### WHAT YOU NEED TO DO
Within the records below, reproduce without change the lines from the line that has "Lemma monotonic_sorted : _parse_present_nullable_monotonic_float" through the line that has "Lemma boot_sorted : _parse_present_boot_identity", and only those.

### Stored records
►

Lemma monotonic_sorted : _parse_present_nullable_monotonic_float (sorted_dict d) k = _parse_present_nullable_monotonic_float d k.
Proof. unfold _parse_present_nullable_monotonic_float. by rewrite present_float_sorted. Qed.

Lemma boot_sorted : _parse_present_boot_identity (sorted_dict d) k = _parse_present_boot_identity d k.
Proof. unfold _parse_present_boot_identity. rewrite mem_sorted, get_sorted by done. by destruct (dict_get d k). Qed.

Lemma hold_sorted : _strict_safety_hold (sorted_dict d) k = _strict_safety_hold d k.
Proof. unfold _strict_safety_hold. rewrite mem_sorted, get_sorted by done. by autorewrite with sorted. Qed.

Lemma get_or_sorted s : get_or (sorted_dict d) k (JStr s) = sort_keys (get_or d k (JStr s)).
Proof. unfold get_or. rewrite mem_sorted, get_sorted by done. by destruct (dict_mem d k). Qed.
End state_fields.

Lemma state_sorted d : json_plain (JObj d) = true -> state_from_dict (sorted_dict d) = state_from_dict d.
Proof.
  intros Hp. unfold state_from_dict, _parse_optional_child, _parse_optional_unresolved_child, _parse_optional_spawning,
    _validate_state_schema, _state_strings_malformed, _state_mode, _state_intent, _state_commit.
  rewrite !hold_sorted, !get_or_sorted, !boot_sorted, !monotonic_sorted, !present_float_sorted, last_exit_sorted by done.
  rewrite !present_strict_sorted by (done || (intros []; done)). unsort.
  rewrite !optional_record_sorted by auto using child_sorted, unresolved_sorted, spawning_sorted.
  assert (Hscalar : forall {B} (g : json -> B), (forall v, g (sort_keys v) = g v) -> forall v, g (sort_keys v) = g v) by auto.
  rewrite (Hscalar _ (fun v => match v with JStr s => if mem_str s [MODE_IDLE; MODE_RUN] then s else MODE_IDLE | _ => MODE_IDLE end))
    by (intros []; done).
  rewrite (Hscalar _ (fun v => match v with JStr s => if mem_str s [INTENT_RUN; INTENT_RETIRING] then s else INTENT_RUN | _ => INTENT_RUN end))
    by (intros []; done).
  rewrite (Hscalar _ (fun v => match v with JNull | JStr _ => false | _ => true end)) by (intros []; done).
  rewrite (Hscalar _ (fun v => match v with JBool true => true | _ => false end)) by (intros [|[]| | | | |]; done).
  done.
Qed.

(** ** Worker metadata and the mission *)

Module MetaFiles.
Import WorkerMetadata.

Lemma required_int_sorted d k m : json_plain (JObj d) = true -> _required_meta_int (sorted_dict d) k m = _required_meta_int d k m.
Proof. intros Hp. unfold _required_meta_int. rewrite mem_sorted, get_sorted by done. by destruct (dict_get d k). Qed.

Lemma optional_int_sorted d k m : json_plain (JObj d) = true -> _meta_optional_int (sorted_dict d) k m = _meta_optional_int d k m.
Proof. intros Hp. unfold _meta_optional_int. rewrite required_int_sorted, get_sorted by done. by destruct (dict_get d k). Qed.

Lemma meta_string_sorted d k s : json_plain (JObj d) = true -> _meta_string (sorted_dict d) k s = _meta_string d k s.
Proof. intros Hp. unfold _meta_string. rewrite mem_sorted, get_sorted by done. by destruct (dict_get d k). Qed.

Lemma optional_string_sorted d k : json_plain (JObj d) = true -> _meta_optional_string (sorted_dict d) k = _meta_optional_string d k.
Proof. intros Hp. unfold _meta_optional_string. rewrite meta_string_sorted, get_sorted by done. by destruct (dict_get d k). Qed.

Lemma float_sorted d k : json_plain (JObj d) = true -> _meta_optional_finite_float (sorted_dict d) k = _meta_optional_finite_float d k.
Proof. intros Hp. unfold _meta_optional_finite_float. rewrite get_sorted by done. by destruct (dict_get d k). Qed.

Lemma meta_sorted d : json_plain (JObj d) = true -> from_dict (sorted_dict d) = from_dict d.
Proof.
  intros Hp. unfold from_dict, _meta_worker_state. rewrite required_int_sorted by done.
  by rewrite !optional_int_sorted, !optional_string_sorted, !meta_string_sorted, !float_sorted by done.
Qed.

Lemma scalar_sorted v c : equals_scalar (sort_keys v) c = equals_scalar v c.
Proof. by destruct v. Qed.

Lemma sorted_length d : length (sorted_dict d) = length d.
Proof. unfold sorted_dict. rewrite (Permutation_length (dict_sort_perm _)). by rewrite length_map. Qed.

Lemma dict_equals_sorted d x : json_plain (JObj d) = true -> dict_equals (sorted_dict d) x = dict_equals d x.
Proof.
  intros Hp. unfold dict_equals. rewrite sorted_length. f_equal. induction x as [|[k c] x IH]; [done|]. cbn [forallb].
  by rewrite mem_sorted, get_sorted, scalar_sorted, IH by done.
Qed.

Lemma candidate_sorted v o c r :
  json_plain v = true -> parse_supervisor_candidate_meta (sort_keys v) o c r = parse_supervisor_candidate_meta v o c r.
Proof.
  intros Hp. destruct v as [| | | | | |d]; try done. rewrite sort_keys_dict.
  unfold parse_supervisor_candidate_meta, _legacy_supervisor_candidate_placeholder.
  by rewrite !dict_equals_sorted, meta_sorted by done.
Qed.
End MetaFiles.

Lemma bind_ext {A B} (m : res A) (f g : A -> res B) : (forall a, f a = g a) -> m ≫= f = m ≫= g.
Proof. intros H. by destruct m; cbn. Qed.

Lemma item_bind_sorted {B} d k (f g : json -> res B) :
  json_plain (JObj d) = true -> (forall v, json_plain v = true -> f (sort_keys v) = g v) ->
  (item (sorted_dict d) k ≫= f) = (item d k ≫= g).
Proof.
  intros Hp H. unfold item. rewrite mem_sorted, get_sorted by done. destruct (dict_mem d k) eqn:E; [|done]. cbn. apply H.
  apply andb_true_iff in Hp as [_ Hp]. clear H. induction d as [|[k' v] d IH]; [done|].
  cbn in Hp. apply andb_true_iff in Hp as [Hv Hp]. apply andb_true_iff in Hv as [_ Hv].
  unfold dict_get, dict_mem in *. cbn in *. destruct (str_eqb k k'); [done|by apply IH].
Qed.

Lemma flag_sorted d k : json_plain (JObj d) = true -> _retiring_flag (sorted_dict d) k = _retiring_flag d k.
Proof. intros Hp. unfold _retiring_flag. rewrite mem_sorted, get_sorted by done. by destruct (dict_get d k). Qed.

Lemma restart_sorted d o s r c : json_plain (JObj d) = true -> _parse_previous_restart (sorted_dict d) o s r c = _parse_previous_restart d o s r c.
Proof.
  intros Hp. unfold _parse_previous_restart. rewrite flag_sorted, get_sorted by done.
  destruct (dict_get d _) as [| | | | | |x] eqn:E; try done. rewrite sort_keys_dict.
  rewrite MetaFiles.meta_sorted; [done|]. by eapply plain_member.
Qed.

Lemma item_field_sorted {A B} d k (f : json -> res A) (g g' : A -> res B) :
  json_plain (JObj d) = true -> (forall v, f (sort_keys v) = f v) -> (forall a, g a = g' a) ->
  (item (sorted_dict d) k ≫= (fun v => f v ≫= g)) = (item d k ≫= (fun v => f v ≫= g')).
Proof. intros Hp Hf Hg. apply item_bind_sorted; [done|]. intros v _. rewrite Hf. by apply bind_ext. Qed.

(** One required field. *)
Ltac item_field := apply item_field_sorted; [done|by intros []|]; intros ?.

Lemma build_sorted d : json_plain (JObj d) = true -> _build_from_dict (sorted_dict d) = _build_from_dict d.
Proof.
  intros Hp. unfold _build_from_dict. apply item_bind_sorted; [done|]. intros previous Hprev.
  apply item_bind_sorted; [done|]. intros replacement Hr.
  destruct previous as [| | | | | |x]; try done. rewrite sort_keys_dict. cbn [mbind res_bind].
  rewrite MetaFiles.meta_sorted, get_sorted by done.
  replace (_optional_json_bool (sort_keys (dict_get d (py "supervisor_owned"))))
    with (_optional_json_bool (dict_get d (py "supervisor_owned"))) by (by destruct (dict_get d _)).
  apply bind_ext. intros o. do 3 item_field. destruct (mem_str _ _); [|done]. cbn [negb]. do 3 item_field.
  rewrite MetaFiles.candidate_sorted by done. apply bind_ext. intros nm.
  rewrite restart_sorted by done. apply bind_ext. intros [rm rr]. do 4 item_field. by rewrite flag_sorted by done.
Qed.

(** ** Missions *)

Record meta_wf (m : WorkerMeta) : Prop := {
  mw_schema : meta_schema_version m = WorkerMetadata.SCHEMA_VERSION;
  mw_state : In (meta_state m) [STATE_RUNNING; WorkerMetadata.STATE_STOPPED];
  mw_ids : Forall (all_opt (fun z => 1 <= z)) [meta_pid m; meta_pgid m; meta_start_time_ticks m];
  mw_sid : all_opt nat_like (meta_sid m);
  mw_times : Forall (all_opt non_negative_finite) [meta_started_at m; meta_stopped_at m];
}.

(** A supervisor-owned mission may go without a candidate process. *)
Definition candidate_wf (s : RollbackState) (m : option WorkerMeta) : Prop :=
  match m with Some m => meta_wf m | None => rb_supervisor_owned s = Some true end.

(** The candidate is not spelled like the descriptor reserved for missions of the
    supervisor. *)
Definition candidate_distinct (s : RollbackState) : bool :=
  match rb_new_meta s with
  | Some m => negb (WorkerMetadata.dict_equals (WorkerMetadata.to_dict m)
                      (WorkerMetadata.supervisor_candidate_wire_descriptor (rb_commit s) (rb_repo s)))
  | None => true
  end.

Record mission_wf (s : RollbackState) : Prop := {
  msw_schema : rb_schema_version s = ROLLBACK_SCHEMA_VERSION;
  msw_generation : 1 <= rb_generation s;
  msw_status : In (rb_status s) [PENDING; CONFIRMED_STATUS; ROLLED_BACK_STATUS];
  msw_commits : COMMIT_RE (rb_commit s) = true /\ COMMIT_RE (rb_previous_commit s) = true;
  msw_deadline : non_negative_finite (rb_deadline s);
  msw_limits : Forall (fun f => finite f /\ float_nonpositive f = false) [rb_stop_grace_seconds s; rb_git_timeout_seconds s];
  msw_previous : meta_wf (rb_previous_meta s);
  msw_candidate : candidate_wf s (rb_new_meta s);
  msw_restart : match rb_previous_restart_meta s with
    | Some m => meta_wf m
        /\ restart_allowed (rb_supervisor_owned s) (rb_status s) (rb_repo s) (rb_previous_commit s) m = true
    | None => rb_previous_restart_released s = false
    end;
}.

◄
►

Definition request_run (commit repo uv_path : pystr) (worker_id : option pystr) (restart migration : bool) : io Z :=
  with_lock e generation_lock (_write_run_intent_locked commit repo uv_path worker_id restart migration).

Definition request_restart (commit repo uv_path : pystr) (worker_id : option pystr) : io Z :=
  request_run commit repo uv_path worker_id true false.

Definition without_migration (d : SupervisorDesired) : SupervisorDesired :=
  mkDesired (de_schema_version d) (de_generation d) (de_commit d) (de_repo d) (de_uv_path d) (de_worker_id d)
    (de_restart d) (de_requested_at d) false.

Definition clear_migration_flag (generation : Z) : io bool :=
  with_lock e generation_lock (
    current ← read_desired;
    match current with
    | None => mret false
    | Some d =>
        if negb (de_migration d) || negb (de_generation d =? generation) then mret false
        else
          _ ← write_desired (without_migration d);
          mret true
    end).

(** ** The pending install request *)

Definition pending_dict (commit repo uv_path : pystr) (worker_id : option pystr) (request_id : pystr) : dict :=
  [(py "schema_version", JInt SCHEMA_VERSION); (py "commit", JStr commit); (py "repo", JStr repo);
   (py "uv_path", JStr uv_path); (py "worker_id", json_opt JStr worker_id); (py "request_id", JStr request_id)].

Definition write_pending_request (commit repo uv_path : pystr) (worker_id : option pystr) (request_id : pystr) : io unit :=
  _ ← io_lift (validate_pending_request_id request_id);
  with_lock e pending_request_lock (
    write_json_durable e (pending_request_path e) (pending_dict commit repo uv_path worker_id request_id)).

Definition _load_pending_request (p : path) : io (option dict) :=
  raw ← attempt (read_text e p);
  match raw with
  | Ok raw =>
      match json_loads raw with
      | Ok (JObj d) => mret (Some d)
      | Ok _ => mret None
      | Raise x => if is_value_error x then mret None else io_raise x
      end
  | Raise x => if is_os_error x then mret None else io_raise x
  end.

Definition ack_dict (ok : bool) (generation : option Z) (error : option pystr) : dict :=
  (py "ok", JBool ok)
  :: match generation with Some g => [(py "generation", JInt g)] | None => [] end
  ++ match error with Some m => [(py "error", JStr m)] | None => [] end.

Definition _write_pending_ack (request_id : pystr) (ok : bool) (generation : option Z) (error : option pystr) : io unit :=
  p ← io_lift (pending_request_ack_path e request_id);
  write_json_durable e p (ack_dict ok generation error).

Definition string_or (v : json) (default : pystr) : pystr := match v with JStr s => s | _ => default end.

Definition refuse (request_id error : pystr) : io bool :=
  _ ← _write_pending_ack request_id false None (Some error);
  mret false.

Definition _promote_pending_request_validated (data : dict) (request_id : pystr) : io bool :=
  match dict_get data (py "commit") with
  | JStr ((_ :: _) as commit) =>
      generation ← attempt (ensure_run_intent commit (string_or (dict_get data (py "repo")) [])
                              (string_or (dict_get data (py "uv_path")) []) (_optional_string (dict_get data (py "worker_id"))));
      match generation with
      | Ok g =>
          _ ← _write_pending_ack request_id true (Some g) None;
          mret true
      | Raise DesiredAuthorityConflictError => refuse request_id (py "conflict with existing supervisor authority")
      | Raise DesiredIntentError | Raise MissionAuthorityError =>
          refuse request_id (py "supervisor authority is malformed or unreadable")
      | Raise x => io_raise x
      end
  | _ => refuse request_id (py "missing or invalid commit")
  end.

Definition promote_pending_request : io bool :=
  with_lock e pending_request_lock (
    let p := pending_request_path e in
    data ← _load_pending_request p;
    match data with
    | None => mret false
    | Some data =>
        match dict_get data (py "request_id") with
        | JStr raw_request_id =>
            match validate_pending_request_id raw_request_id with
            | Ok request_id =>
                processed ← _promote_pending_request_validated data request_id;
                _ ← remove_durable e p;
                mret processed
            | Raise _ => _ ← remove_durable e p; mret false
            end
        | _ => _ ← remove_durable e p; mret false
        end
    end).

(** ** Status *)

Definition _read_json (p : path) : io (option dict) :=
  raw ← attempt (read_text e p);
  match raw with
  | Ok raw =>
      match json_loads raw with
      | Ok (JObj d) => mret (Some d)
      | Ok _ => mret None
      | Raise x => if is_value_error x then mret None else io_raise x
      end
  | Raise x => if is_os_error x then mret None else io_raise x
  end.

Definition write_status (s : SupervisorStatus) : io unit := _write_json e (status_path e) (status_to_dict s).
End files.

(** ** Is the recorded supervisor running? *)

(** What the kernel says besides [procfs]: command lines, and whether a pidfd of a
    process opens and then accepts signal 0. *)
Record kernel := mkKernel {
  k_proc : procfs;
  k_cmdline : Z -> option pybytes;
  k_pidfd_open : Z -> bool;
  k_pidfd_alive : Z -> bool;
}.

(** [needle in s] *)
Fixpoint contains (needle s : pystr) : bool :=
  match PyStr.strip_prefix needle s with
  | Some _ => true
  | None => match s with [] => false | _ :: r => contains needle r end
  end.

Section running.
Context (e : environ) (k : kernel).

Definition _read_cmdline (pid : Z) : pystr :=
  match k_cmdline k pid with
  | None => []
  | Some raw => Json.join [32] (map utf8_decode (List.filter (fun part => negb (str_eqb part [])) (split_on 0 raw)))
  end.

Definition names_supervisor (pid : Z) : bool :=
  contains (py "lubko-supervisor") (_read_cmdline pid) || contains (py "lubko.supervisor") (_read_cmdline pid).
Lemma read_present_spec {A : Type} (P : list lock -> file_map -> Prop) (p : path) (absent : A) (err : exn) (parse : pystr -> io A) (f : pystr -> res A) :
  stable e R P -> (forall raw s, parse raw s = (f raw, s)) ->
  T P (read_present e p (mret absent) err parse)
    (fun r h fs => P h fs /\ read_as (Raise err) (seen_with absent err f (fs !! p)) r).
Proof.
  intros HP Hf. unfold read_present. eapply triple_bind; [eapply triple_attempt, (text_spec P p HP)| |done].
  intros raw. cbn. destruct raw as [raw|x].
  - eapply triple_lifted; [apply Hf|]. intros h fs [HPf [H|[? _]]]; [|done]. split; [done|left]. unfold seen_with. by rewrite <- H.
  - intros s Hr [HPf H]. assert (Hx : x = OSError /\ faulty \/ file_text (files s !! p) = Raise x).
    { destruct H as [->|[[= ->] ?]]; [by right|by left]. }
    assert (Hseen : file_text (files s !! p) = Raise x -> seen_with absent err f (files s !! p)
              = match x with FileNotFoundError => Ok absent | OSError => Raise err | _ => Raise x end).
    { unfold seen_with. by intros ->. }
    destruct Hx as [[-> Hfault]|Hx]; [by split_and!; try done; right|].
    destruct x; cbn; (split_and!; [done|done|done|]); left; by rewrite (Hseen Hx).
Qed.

◄

### RESPONSE FOR THIS EXERCISE
Lemma monotonic_sorted : _parse_present_nullable_monotonic_float (sorted_dict d) k = _parse_present_nullable_monotonic_float d k.
Proof. unfold _parse_present_nullable_monotonic_float. by rewrite present_float_sorted. Qed.

Lemma boot_sorted : _parse_present_boot_identity (sorted_dict d) k = _parse_present_boot_identity d k.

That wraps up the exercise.